● Work request
The lines of the records that include "match" should all be copied.

(Data excerpts)
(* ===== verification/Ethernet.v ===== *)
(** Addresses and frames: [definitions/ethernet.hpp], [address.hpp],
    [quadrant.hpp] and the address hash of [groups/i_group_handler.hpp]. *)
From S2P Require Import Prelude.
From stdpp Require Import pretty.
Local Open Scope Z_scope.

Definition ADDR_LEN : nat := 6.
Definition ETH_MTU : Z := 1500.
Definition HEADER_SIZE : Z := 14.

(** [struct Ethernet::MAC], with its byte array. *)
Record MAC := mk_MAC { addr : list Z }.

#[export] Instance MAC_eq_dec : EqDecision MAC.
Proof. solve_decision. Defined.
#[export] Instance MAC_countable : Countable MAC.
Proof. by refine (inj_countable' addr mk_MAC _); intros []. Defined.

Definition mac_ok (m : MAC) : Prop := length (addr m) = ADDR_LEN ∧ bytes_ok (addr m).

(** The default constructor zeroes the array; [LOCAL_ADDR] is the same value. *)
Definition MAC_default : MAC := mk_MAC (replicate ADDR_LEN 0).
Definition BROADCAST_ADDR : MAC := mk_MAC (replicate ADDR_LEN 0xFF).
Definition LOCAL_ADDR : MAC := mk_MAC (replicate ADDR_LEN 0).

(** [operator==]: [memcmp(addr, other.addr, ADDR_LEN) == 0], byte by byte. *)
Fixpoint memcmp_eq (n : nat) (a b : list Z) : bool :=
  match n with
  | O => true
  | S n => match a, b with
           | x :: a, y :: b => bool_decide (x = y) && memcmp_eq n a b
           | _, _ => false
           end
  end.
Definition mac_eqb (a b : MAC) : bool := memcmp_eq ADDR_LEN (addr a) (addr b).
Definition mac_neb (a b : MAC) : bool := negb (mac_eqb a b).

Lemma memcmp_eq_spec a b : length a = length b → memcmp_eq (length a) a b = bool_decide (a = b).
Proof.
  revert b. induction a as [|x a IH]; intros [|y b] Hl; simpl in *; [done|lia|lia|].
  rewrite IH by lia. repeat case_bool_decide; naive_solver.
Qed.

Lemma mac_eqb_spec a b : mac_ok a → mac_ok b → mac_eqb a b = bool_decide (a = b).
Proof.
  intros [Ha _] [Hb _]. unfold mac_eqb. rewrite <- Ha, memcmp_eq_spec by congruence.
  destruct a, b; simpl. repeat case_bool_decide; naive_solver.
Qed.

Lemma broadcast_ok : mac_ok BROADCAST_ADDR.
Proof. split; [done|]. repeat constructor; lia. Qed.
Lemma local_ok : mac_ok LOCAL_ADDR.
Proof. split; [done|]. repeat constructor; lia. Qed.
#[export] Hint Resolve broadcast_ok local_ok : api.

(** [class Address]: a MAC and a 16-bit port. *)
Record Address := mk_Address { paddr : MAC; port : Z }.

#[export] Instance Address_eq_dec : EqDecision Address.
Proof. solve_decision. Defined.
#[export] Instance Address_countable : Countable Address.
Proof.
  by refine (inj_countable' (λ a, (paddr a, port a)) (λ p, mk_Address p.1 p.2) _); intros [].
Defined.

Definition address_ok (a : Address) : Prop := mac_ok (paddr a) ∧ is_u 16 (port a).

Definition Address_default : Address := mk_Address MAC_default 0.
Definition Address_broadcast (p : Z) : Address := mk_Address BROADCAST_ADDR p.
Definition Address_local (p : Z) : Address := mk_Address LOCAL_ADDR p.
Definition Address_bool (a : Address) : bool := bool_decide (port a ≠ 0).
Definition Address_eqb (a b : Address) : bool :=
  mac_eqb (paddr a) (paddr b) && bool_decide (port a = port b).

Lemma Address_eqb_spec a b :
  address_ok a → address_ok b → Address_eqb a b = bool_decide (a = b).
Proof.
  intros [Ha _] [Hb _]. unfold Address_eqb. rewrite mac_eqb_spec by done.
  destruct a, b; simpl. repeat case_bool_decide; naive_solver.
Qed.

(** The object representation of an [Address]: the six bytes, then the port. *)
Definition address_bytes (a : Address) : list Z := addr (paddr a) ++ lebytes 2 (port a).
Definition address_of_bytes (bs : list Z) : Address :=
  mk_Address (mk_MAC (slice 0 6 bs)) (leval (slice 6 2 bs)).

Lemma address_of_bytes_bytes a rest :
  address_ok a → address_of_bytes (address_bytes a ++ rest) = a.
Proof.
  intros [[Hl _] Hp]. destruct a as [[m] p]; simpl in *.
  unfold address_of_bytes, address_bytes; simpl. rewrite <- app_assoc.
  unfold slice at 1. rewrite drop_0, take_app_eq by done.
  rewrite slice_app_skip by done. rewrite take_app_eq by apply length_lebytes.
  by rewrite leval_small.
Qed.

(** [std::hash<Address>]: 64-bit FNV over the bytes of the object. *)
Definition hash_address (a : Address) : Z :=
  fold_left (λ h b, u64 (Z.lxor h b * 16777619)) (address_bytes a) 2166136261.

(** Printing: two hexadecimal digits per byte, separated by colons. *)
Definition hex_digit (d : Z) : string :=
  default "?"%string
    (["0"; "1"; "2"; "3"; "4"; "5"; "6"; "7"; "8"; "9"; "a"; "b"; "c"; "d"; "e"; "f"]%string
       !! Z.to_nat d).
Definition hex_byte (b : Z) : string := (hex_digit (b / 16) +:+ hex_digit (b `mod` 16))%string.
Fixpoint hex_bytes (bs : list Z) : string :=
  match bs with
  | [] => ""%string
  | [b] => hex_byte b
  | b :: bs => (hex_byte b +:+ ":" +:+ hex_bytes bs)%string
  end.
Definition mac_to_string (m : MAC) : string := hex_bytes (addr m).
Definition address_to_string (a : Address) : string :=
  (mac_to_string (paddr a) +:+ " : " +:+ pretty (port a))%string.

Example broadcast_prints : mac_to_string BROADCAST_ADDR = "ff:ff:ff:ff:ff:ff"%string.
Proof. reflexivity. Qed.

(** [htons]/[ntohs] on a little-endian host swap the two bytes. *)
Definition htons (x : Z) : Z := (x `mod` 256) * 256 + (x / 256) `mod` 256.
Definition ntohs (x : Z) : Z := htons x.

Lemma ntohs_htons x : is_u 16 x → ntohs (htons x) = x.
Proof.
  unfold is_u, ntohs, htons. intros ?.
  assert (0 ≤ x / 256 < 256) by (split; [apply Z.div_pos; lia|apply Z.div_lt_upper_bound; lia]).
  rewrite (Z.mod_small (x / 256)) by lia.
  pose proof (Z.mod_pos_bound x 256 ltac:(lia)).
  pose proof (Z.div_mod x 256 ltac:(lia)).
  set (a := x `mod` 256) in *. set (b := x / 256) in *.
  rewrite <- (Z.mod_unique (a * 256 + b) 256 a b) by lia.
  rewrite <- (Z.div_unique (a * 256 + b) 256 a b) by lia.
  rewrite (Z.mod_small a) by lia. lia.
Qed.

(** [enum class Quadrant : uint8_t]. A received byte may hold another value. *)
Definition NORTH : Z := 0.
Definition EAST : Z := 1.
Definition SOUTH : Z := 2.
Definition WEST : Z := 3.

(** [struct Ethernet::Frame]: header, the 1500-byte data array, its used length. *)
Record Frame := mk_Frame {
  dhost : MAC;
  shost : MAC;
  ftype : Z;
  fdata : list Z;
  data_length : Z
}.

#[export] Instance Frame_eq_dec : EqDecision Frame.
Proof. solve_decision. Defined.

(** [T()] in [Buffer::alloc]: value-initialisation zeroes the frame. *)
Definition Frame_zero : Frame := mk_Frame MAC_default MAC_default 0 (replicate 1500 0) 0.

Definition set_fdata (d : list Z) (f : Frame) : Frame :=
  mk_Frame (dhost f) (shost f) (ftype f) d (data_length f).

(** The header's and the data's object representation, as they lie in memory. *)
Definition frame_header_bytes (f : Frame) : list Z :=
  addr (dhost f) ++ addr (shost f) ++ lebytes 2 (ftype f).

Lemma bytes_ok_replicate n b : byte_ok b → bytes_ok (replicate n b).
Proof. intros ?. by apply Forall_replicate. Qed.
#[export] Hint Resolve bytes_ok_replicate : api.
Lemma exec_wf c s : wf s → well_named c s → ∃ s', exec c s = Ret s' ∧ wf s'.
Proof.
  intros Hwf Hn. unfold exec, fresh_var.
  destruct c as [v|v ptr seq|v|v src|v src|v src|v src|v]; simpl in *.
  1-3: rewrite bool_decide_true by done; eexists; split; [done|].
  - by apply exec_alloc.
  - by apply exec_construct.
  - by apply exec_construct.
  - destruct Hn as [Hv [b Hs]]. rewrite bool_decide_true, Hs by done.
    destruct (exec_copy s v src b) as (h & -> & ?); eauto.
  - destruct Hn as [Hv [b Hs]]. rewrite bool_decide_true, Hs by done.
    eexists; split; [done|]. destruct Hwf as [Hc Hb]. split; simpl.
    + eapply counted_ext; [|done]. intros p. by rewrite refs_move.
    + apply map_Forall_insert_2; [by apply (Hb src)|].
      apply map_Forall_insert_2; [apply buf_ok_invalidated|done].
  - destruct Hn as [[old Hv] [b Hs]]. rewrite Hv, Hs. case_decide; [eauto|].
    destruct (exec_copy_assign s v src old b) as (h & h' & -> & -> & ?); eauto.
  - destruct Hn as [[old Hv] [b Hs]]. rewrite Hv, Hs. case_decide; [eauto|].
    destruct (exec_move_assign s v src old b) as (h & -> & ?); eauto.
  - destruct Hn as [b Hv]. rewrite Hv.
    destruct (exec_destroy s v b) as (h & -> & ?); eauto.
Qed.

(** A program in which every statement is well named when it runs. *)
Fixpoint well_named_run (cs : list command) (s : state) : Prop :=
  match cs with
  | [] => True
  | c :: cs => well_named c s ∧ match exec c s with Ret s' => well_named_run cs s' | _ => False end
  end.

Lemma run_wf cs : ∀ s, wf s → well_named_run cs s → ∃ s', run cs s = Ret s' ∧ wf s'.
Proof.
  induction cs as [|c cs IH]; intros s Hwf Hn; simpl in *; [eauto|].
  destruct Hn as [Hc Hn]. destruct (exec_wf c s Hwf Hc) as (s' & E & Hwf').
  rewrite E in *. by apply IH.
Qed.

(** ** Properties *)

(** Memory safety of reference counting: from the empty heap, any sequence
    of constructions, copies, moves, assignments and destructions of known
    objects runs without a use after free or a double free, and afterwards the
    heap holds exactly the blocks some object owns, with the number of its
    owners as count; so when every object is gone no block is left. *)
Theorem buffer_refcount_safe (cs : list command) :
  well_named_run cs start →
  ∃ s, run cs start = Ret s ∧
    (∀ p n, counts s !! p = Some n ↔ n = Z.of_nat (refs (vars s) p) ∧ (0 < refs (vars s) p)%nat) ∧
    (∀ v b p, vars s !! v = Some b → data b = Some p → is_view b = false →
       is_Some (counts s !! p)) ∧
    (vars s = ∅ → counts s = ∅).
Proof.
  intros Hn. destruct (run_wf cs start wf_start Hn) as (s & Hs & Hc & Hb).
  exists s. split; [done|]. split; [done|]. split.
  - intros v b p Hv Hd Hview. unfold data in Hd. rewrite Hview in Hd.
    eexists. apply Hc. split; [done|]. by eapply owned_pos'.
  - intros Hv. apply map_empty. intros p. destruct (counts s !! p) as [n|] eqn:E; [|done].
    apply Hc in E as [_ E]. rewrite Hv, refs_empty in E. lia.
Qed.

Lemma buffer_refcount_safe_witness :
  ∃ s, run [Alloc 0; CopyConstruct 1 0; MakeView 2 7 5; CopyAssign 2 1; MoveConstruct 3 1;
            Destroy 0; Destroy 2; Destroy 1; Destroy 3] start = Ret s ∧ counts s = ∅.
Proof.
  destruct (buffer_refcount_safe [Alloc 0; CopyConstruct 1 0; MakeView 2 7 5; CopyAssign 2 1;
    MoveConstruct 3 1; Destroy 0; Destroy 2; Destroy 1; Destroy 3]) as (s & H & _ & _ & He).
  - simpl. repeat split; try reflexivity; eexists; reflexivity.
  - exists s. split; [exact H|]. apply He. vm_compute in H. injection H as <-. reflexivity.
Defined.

● Exercise response
  match n with
  | S n => match a, b with
  match bs with
  match cs with
  | c :: cs => well_named c s ∧ match exec c s with Ret s' => well_named_run cs s' | _ => False end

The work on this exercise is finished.